PROVIDED RECORDS:
• • •
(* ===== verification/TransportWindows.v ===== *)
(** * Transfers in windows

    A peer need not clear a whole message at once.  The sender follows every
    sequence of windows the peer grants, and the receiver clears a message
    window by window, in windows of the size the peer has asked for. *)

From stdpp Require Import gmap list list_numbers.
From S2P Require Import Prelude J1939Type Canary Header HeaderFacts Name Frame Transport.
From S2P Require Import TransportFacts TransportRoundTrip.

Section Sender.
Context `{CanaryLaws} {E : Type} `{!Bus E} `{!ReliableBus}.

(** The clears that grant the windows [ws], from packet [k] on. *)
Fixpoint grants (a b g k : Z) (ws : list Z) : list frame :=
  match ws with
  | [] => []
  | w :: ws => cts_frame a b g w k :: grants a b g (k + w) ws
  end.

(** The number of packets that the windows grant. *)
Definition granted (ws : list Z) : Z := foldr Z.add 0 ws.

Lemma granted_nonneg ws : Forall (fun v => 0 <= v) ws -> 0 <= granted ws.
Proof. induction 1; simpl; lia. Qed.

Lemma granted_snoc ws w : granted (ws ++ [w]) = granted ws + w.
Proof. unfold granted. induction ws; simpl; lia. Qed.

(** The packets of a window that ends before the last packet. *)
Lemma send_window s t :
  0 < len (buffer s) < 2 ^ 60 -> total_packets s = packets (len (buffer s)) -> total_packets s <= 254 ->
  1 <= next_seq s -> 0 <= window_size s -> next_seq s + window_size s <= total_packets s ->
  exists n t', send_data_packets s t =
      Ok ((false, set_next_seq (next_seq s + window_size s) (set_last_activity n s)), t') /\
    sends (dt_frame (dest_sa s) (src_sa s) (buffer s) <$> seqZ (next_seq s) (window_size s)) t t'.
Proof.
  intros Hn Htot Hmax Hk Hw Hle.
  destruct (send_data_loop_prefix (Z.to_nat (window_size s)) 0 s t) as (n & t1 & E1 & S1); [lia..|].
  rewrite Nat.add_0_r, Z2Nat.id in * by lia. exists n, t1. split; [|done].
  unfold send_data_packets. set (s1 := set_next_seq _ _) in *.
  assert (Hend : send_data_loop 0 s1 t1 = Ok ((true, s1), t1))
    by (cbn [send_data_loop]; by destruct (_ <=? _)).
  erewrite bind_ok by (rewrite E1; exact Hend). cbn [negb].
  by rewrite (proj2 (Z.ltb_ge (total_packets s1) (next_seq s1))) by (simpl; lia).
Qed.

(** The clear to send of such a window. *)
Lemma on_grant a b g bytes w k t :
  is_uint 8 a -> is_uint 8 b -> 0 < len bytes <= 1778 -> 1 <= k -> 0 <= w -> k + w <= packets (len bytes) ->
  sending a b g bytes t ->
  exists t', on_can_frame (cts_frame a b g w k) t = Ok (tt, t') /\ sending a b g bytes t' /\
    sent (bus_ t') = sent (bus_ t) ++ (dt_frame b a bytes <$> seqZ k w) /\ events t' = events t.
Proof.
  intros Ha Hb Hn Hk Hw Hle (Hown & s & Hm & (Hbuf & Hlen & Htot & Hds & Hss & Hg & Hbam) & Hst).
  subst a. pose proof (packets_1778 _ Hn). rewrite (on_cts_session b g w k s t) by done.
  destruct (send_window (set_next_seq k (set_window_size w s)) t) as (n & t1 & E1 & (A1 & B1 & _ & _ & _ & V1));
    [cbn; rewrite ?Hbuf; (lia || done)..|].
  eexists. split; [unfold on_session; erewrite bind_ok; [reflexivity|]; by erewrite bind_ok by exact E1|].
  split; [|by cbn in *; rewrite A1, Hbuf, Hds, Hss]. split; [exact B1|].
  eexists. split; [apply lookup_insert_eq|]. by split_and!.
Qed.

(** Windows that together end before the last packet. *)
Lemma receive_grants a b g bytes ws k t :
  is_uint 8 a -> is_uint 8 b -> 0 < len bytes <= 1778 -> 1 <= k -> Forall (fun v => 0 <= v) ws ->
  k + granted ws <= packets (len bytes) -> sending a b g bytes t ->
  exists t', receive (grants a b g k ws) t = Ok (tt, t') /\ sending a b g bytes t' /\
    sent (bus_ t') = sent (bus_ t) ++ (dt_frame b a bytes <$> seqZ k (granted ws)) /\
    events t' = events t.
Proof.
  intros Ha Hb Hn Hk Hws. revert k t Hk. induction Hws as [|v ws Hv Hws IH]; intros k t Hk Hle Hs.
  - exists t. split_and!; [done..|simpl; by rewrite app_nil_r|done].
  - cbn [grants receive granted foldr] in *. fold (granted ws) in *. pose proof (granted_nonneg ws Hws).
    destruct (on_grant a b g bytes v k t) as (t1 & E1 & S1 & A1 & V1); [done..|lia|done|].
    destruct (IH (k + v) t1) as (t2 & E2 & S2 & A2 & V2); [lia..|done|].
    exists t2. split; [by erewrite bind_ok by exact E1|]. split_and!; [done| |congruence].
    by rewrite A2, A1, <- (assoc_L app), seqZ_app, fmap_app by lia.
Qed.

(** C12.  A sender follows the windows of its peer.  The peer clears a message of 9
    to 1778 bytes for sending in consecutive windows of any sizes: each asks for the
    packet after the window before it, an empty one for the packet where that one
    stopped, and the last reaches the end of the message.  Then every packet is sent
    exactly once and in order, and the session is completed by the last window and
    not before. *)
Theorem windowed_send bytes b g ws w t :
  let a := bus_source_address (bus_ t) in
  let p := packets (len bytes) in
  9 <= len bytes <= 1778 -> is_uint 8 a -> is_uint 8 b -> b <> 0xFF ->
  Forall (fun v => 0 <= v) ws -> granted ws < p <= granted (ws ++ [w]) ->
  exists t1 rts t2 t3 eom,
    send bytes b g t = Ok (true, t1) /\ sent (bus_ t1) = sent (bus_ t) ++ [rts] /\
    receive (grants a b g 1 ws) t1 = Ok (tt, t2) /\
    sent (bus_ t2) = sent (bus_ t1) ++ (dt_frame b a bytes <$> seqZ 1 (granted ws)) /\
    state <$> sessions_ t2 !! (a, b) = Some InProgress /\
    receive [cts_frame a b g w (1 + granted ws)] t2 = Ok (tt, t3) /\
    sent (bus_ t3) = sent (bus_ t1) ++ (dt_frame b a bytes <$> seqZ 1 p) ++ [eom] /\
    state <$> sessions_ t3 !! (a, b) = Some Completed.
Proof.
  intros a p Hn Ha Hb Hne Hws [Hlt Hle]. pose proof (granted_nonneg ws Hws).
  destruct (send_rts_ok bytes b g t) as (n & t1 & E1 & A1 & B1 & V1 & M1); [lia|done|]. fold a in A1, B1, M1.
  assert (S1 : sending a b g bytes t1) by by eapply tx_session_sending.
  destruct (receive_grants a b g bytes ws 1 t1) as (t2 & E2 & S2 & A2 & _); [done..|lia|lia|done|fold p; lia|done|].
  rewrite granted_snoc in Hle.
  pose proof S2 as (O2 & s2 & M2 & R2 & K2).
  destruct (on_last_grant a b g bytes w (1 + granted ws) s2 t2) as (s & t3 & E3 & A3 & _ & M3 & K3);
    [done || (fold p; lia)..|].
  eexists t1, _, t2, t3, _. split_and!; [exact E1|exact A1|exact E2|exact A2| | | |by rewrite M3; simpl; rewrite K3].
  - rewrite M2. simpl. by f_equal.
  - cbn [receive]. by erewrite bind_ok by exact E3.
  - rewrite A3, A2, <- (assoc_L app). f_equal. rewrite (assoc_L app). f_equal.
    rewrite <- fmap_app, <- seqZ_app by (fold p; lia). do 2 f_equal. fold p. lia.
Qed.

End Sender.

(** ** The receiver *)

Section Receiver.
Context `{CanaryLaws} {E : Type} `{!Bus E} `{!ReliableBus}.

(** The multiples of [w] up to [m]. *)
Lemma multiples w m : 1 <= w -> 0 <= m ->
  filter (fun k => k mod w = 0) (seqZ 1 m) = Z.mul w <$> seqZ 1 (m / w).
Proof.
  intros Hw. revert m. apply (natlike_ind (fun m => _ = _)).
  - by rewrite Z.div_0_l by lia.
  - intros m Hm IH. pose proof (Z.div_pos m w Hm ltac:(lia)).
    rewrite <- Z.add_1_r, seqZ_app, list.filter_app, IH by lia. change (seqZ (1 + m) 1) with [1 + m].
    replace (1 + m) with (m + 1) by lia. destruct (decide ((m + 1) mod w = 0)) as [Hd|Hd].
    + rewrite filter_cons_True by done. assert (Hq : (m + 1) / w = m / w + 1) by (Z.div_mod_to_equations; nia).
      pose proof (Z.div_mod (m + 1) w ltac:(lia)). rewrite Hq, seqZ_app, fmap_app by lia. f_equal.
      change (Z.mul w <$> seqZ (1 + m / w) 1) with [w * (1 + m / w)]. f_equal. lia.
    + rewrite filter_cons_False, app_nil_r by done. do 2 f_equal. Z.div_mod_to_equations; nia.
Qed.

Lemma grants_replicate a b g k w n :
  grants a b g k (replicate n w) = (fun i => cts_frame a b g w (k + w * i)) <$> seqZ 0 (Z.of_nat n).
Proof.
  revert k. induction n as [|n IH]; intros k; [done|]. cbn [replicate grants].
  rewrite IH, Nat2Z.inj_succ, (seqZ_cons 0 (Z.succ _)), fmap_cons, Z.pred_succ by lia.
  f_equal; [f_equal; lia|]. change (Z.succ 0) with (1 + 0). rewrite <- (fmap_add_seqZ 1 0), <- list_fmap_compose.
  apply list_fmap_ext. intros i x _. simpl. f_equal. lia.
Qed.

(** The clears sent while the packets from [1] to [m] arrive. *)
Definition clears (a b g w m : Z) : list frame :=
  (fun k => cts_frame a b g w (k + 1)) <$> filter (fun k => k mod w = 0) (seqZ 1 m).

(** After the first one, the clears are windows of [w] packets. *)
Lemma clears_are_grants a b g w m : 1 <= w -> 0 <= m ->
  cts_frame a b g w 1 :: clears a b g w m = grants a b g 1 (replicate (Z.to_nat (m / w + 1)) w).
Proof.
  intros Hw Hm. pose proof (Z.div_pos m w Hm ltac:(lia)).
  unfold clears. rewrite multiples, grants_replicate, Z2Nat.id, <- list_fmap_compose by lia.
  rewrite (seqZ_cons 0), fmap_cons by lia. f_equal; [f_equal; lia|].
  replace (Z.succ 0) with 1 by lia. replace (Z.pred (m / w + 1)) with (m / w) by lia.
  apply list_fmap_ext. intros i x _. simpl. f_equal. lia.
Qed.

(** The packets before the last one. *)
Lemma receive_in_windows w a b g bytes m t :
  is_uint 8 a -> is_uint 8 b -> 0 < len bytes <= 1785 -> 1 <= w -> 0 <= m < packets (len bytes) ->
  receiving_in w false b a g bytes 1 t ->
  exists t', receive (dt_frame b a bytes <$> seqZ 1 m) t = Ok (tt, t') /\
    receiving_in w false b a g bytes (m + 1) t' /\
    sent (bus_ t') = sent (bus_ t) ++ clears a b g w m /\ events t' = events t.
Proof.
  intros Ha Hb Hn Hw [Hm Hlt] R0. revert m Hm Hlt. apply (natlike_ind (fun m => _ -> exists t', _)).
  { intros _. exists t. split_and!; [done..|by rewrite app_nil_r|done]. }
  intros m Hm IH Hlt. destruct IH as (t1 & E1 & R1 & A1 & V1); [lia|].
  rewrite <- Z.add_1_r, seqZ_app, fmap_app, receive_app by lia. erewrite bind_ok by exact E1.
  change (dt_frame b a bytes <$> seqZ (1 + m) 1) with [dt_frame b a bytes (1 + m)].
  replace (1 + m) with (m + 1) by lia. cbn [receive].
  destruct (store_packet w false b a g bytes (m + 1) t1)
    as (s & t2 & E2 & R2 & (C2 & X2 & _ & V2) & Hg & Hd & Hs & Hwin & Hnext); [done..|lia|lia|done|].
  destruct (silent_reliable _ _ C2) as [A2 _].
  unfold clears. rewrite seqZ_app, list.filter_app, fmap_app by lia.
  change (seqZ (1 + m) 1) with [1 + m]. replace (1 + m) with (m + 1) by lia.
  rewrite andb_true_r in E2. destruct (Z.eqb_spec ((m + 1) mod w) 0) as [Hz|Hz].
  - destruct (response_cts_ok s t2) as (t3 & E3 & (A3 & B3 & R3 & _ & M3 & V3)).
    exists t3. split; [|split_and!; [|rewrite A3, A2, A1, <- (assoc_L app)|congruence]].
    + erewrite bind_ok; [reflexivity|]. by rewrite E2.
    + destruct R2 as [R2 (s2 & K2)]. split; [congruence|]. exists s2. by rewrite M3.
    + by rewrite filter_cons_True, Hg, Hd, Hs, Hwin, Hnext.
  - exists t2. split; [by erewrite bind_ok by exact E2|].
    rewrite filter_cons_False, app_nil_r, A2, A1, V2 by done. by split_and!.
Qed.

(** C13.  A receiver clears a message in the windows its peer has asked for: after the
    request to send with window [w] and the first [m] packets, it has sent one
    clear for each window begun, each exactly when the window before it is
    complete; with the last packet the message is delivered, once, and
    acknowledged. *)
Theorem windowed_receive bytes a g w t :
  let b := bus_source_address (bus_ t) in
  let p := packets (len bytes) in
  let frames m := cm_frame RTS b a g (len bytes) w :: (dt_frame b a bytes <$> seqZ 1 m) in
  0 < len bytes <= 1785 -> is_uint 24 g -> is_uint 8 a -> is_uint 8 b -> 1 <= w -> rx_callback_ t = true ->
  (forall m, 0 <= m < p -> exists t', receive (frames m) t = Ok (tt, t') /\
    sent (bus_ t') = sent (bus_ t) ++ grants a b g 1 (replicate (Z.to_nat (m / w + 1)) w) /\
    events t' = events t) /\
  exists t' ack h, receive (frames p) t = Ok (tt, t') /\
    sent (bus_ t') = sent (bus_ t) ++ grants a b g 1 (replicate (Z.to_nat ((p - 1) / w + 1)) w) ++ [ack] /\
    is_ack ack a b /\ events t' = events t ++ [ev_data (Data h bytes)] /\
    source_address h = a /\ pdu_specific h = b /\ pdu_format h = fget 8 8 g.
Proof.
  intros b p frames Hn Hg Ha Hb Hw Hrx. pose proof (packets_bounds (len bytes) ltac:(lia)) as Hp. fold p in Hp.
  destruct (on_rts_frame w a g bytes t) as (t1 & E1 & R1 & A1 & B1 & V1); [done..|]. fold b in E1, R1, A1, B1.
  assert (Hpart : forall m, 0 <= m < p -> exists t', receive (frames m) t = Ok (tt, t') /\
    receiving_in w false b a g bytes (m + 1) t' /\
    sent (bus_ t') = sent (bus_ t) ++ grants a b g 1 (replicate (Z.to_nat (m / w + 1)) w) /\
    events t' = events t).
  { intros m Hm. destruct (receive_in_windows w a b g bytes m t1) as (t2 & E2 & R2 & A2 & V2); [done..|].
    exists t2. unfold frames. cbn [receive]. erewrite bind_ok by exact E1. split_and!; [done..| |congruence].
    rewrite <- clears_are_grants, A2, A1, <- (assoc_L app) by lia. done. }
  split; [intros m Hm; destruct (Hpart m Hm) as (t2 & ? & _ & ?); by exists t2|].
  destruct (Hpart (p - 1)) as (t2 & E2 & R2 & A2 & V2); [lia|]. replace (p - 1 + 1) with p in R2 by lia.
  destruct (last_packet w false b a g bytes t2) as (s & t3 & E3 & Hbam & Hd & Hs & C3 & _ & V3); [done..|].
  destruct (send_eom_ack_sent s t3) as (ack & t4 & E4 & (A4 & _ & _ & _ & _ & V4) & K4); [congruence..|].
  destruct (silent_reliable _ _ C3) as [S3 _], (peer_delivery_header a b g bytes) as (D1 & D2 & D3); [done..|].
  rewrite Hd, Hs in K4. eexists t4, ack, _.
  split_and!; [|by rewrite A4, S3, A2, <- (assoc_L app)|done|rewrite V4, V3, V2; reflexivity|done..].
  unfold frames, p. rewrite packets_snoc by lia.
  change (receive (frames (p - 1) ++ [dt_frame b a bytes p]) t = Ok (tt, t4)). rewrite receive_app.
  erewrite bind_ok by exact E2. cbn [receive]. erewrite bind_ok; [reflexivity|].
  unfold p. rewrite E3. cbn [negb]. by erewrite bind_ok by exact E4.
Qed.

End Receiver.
• • •
TASK: What you give back should be only the lines of the records above, starting at the line with "source_address h = a" and ending at the line with "assert (Hpart : forall", restated word for word.

OUTPUT BELOW:
    source_address h = a /\ pdu_specific h = b /\ pdu_format h = fget 8 8 g.
Proof.
  intros b p frames Hn Hg Ha Hb Hw Hrx. pose proof (packets_bounds (len bytes) ltac:(lia)) as Hp. fold p in Hp.
  destruct (on_rts_frame w a g bytes t) as (t1 & E1 & R1 & A1 & B1 & V1); [done..|]. fold b in E1, R1, A1, B1.
  assert (Hpart : forall m, 0 <= m < p -> exists t', receive (frames m) t = Ok (tt, t') /\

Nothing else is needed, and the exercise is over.